Aim of the task – Look below for the line containing "(** The same"; from there through the line containing "whole pipeline: transforms, bounds", both lines included, please set down each line exactly and nothing else.

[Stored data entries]
|---|
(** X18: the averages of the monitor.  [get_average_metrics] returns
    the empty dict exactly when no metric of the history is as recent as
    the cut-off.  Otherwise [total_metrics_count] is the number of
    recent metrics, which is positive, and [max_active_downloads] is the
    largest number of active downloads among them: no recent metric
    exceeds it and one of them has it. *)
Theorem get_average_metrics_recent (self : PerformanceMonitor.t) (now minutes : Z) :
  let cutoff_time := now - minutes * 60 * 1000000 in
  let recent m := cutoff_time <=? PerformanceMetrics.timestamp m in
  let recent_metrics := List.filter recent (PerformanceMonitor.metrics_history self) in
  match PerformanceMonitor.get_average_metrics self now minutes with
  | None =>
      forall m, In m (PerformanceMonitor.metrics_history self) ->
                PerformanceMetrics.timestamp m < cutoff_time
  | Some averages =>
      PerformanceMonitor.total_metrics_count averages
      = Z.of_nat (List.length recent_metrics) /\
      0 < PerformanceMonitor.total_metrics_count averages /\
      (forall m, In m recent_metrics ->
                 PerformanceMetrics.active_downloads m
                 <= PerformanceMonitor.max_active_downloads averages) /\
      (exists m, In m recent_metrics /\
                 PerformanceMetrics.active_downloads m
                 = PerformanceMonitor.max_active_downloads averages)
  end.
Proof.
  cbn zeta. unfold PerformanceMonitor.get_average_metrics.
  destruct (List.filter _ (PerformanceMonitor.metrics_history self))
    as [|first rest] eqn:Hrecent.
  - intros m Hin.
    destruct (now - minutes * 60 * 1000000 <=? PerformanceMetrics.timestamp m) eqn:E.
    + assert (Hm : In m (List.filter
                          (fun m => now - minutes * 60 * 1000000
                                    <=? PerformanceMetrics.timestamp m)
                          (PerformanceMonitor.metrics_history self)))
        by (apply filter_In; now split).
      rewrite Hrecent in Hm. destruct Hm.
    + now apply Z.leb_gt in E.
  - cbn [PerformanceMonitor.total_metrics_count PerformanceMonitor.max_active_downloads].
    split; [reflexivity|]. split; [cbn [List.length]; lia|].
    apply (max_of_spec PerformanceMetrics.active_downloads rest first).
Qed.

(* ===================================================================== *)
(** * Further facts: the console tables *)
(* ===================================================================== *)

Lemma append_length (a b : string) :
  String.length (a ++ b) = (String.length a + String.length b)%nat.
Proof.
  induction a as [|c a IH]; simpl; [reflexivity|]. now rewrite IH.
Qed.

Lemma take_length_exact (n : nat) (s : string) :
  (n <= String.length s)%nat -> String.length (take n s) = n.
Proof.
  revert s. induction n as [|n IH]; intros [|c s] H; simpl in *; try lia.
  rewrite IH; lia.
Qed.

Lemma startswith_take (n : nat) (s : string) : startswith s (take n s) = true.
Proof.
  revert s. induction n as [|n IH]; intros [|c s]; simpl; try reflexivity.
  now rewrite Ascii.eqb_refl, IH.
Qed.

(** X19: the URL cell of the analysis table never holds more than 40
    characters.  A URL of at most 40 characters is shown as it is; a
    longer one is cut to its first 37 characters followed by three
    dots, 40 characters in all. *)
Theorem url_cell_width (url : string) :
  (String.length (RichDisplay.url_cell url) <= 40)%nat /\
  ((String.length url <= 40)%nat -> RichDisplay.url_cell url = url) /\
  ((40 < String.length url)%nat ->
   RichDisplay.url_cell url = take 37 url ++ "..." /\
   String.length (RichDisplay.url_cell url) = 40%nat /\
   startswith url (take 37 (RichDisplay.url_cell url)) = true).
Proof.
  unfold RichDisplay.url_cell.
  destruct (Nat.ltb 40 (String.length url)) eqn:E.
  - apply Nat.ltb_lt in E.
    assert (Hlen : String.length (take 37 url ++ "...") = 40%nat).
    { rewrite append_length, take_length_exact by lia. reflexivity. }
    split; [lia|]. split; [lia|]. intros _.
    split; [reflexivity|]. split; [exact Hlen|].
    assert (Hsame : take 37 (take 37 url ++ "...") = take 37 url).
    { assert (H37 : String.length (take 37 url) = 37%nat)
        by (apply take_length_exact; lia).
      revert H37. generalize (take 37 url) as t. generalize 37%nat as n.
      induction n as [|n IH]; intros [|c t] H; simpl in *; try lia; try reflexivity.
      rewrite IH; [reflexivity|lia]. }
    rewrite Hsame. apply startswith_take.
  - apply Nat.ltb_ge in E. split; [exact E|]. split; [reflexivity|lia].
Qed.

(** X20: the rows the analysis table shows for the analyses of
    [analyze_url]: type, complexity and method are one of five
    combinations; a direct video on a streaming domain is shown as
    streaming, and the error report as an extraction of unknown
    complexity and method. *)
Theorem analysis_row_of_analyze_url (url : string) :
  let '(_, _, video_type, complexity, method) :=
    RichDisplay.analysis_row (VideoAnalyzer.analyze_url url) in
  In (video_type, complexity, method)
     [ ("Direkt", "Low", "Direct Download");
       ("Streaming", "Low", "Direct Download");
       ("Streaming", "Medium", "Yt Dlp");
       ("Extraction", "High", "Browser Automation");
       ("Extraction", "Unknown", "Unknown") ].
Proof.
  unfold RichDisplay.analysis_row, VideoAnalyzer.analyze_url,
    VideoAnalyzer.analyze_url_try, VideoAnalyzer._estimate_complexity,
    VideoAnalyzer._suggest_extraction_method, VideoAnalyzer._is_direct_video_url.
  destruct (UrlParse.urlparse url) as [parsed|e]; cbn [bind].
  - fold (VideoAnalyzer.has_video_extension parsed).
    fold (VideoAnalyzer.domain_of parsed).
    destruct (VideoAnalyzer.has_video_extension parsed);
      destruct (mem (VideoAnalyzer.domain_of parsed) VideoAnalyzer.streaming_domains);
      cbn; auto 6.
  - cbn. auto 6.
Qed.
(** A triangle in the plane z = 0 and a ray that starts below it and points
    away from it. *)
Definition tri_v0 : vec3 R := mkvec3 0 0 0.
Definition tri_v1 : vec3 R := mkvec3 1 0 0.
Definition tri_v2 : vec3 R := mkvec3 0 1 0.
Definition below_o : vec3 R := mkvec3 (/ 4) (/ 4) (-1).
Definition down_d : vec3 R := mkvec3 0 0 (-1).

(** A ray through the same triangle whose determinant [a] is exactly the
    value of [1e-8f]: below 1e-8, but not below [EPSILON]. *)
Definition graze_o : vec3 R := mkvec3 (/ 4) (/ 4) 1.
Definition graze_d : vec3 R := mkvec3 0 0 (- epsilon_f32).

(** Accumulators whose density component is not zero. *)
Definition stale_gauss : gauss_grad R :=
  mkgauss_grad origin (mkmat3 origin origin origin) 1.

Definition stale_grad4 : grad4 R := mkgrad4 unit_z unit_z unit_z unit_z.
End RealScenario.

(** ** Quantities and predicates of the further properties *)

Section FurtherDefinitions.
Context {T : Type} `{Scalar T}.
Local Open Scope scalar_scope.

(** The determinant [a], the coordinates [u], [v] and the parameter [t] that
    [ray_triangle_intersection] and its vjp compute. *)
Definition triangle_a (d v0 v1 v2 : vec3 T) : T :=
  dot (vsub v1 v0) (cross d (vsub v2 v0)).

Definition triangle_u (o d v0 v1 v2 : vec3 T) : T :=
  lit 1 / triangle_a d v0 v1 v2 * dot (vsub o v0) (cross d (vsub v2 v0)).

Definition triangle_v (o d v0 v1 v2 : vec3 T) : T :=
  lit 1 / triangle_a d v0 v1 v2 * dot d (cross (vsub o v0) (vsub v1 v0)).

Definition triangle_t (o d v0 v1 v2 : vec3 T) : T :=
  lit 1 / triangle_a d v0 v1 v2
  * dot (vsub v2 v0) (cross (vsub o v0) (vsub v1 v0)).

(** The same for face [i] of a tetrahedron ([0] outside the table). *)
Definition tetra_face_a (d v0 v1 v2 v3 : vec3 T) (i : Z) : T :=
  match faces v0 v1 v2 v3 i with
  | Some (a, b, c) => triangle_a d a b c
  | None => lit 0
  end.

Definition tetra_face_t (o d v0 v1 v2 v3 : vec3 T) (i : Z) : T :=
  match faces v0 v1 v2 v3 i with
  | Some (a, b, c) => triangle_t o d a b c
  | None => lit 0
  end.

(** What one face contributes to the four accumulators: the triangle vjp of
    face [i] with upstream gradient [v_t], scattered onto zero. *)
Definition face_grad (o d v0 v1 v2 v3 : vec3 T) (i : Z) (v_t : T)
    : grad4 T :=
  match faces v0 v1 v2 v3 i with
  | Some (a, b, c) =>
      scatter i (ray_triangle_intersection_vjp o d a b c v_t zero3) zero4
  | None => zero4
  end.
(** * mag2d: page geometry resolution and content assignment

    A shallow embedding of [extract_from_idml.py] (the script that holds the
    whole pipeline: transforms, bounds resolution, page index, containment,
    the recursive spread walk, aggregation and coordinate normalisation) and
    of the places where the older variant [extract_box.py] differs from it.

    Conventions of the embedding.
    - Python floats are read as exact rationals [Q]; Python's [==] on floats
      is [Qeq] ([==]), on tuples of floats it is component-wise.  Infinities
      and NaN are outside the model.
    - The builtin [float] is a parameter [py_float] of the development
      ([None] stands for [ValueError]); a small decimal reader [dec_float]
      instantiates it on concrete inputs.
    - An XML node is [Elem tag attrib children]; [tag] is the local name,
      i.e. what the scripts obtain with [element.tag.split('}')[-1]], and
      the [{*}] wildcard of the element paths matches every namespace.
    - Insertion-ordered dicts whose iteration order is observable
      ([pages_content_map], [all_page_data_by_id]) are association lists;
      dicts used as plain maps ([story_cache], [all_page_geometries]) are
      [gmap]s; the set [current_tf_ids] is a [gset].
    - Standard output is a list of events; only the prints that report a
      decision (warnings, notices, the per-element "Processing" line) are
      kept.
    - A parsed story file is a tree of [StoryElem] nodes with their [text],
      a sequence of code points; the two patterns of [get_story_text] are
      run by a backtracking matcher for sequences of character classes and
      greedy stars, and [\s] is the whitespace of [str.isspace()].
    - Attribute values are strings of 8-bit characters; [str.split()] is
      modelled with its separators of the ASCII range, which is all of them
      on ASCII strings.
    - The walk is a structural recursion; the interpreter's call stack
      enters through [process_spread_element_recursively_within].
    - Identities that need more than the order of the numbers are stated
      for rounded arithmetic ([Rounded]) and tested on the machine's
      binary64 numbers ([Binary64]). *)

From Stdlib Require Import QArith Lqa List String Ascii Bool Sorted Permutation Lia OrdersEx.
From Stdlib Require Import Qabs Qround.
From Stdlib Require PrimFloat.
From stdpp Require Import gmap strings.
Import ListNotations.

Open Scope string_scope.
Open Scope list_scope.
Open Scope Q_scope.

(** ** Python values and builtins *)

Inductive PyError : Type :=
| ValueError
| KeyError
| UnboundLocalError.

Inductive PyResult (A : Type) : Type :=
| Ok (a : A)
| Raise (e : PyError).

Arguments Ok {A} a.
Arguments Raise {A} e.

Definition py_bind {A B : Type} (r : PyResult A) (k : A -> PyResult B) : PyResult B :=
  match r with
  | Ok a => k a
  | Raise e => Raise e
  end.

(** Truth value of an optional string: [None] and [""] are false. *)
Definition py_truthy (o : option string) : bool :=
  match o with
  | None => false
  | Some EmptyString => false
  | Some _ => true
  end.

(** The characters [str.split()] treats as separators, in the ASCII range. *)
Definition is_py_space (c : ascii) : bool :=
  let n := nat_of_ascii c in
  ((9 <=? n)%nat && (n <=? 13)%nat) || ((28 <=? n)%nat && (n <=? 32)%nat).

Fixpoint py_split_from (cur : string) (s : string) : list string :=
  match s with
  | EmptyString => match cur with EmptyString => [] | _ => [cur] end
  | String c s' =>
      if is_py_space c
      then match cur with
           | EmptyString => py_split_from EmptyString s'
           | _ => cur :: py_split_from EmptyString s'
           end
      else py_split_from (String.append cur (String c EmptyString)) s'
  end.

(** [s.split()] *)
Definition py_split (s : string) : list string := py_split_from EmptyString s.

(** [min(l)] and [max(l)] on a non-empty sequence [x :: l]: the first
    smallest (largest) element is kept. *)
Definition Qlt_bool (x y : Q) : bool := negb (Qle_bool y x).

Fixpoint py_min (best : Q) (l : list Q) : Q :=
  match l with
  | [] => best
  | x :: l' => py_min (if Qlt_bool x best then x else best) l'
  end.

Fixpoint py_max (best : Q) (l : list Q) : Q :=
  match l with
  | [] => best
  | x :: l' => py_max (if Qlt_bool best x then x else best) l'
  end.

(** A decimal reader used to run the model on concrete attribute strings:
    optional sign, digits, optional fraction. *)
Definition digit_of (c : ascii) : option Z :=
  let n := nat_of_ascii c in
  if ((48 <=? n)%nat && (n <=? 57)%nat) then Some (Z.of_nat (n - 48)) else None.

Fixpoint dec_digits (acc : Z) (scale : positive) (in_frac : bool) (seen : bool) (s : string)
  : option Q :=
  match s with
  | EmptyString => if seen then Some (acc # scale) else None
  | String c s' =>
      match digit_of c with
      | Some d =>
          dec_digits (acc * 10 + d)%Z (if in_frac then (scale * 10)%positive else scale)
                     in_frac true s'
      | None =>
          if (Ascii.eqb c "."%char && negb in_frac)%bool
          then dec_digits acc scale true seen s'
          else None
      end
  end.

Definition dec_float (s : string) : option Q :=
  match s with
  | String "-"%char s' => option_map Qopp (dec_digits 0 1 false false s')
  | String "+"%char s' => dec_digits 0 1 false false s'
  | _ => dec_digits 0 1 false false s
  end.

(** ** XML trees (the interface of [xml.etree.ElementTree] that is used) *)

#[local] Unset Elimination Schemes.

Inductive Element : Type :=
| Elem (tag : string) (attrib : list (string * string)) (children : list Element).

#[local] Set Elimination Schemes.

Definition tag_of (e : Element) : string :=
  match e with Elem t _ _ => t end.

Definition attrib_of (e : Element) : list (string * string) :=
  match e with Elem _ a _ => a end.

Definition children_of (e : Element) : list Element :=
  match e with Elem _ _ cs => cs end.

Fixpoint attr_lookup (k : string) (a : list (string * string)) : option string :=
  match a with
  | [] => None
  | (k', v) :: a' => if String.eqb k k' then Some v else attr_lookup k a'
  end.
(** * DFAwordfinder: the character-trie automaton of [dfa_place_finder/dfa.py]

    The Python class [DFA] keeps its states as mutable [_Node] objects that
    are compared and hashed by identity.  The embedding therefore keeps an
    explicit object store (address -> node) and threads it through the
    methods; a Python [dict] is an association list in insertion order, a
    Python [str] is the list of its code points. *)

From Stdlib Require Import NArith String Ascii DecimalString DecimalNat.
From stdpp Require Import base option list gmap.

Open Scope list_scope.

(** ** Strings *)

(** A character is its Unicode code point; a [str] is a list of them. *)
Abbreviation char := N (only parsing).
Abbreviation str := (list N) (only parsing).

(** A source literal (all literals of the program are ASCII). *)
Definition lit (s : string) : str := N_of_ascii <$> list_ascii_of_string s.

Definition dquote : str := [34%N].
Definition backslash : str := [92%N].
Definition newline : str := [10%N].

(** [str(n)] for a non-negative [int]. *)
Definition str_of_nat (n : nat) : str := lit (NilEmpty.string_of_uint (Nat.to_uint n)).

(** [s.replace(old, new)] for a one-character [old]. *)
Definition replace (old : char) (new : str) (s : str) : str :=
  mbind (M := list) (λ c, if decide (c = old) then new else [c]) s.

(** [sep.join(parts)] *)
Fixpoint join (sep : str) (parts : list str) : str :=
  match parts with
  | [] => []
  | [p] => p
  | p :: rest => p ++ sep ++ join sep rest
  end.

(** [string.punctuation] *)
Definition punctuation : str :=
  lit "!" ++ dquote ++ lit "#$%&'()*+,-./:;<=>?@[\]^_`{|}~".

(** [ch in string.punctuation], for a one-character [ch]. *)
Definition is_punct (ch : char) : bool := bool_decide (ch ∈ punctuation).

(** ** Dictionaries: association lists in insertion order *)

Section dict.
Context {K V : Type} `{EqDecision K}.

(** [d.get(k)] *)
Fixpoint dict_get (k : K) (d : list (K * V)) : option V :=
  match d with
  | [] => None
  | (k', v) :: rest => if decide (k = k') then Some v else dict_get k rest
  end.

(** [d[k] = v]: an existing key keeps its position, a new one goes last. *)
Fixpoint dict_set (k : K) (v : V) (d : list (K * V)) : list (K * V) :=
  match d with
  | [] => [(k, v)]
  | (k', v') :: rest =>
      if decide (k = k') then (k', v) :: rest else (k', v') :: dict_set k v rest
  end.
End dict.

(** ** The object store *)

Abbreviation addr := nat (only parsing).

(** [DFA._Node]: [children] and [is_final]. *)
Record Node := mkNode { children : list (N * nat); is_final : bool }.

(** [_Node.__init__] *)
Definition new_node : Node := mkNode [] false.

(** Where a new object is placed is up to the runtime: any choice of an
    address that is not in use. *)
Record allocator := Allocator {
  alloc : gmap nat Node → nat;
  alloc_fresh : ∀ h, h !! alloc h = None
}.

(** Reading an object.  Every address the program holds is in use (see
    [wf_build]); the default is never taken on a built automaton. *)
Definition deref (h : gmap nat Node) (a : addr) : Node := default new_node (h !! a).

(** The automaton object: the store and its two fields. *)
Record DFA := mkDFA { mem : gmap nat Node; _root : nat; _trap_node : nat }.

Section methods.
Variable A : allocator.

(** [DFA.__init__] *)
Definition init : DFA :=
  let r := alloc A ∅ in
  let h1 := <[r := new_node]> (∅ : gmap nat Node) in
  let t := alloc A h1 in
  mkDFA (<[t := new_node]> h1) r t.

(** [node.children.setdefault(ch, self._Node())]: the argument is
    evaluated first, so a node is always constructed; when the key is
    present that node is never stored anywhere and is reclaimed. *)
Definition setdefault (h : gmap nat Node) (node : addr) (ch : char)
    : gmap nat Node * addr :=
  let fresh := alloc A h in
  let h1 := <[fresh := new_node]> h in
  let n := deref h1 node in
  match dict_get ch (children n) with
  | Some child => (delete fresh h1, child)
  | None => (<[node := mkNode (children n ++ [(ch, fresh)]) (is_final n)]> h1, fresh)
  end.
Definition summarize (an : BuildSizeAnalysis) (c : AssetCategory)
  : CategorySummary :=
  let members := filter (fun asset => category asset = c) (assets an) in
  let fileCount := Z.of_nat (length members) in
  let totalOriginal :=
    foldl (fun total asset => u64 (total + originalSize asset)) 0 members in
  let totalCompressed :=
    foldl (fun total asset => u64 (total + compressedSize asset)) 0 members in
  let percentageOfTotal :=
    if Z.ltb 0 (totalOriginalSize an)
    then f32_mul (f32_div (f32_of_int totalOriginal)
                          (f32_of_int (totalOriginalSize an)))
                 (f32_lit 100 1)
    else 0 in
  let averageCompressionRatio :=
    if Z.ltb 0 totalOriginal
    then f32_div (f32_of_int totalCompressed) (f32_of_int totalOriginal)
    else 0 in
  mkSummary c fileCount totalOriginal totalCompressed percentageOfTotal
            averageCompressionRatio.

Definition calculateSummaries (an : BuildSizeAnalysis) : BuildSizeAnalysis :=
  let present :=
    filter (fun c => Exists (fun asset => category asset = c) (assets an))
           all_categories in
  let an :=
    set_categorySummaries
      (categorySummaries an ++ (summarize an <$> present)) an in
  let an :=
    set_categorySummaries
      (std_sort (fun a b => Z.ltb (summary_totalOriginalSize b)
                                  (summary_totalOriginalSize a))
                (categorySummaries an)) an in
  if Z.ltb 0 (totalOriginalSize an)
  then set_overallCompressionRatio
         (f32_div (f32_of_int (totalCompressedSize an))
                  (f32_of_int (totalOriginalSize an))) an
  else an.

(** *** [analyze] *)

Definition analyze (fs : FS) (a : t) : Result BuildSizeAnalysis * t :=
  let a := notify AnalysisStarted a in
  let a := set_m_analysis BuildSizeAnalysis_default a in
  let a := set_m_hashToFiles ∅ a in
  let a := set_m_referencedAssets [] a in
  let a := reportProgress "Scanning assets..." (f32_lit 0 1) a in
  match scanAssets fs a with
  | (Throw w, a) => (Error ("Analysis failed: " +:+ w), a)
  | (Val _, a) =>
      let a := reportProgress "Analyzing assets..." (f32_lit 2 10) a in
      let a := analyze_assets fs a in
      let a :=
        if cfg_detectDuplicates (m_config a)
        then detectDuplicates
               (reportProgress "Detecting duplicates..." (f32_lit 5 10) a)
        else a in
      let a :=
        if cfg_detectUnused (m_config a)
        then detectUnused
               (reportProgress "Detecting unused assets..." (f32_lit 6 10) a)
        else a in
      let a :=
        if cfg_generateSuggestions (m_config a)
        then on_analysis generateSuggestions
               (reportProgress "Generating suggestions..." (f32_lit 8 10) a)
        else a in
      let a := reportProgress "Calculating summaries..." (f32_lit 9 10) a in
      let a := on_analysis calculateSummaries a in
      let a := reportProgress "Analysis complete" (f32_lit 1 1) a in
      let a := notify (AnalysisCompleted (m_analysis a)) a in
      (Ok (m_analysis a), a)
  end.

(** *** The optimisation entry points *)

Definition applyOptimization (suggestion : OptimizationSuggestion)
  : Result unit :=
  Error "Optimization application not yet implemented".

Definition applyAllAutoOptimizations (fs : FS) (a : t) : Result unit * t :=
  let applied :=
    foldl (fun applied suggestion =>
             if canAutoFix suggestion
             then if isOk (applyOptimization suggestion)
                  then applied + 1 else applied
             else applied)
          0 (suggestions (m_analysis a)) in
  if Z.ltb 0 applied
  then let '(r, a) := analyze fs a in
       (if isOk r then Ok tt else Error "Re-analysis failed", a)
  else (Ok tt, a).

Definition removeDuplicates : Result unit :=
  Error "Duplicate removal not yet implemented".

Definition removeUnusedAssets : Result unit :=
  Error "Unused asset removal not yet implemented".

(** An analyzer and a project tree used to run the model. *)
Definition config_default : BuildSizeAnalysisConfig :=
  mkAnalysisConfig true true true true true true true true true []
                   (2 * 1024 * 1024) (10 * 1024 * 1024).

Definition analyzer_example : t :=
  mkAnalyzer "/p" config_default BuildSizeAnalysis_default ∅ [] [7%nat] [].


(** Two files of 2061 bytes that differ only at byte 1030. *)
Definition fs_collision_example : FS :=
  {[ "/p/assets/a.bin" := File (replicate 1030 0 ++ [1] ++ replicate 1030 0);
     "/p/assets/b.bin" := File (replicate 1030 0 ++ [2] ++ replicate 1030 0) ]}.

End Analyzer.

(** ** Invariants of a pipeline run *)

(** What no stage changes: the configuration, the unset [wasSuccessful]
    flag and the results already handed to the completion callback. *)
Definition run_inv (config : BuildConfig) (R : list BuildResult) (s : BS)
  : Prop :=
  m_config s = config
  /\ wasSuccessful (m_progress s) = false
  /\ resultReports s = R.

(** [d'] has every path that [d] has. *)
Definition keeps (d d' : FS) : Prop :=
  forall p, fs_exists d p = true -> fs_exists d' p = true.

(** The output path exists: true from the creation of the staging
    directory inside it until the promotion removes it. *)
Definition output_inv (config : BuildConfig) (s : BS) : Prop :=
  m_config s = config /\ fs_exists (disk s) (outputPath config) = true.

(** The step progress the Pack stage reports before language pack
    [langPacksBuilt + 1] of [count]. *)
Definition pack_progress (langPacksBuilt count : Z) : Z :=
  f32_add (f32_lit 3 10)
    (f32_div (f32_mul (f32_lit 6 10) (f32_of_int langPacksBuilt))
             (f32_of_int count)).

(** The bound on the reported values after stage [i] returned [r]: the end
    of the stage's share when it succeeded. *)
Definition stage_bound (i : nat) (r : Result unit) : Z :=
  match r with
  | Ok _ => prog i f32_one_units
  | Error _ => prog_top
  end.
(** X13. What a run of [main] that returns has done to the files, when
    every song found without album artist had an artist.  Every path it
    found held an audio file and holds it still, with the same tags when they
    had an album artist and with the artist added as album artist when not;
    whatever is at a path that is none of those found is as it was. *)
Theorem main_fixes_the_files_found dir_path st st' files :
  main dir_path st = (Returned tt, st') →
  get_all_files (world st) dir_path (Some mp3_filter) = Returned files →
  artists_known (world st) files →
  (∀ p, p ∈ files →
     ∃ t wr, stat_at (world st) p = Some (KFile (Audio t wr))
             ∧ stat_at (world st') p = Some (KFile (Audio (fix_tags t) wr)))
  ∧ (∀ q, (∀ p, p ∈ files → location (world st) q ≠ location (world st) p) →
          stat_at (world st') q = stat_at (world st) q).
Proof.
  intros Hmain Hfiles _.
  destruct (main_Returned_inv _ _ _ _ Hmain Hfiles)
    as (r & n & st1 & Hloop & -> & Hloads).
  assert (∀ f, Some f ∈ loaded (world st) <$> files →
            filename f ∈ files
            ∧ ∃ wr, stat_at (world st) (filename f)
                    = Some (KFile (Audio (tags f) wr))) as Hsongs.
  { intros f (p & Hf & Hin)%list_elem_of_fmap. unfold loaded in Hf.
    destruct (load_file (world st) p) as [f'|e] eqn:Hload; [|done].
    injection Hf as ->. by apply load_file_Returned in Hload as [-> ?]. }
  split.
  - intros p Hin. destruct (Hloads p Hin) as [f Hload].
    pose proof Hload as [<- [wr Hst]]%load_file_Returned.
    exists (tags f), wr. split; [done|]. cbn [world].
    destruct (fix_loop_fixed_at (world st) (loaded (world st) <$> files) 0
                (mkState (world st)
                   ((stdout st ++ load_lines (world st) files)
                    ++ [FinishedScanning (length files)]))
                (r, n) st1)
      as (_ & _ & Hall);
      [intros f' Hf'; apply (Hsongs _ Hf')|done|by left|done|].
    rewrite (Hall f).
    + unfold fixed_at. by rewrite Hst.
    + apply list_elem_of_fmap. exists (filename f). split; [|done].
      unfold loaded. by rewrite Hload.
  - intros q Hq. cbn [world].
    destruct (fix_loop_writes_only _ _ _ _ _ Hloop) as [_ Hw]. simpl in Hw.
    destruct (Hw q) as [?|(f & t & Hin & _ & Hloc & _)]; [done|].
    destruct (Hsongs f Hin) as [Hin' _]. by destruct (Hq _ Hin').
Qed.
|---|
Response below –
(** The same for face [i] of a tetrahedron ([0] outside the table). *)
Definition tetra_face_a (d v0 v1 v2 v3 : vec3 T) (i : Z) : T :=
  match faces v0 v1 v2 v3 i with
  | Some (a, b, c) => triangle_a d a b c
  | None => lit 0
  end.

Definition tetra_face_t (o d v0 v1 v2 v3 : vec3 T) (i : Z) : T :=
  match faces v0 v1 v2 v3 i with
  | Some (a, b, c) => triangle_t o d a b c
  | None => lit 0
  end.

(** What one face contributes to the four accumulators: the triangle vjp of
    face [i] with upstream gradient [v_t], scattered onto zero. *)
Definition face_grad (o d v0 v1 v2 v3 : vec3 T) (i : Z) (v_t : T)
    : grad4 T :=
  match faces v0 v1 v2 v3 i with
  | Some (a, b, c) =>
      scatter i (ray_triangle_intersection_vjp o d a b c v_t zero3) zero4
  | None => zero4
  end.
(** * mag2d: page geometry resolution and content assignment

    A shallow embedding of [extract_from_idml.py] (the script that holds the
    whole pipeline: transforms, bounds resolution, page index, containment,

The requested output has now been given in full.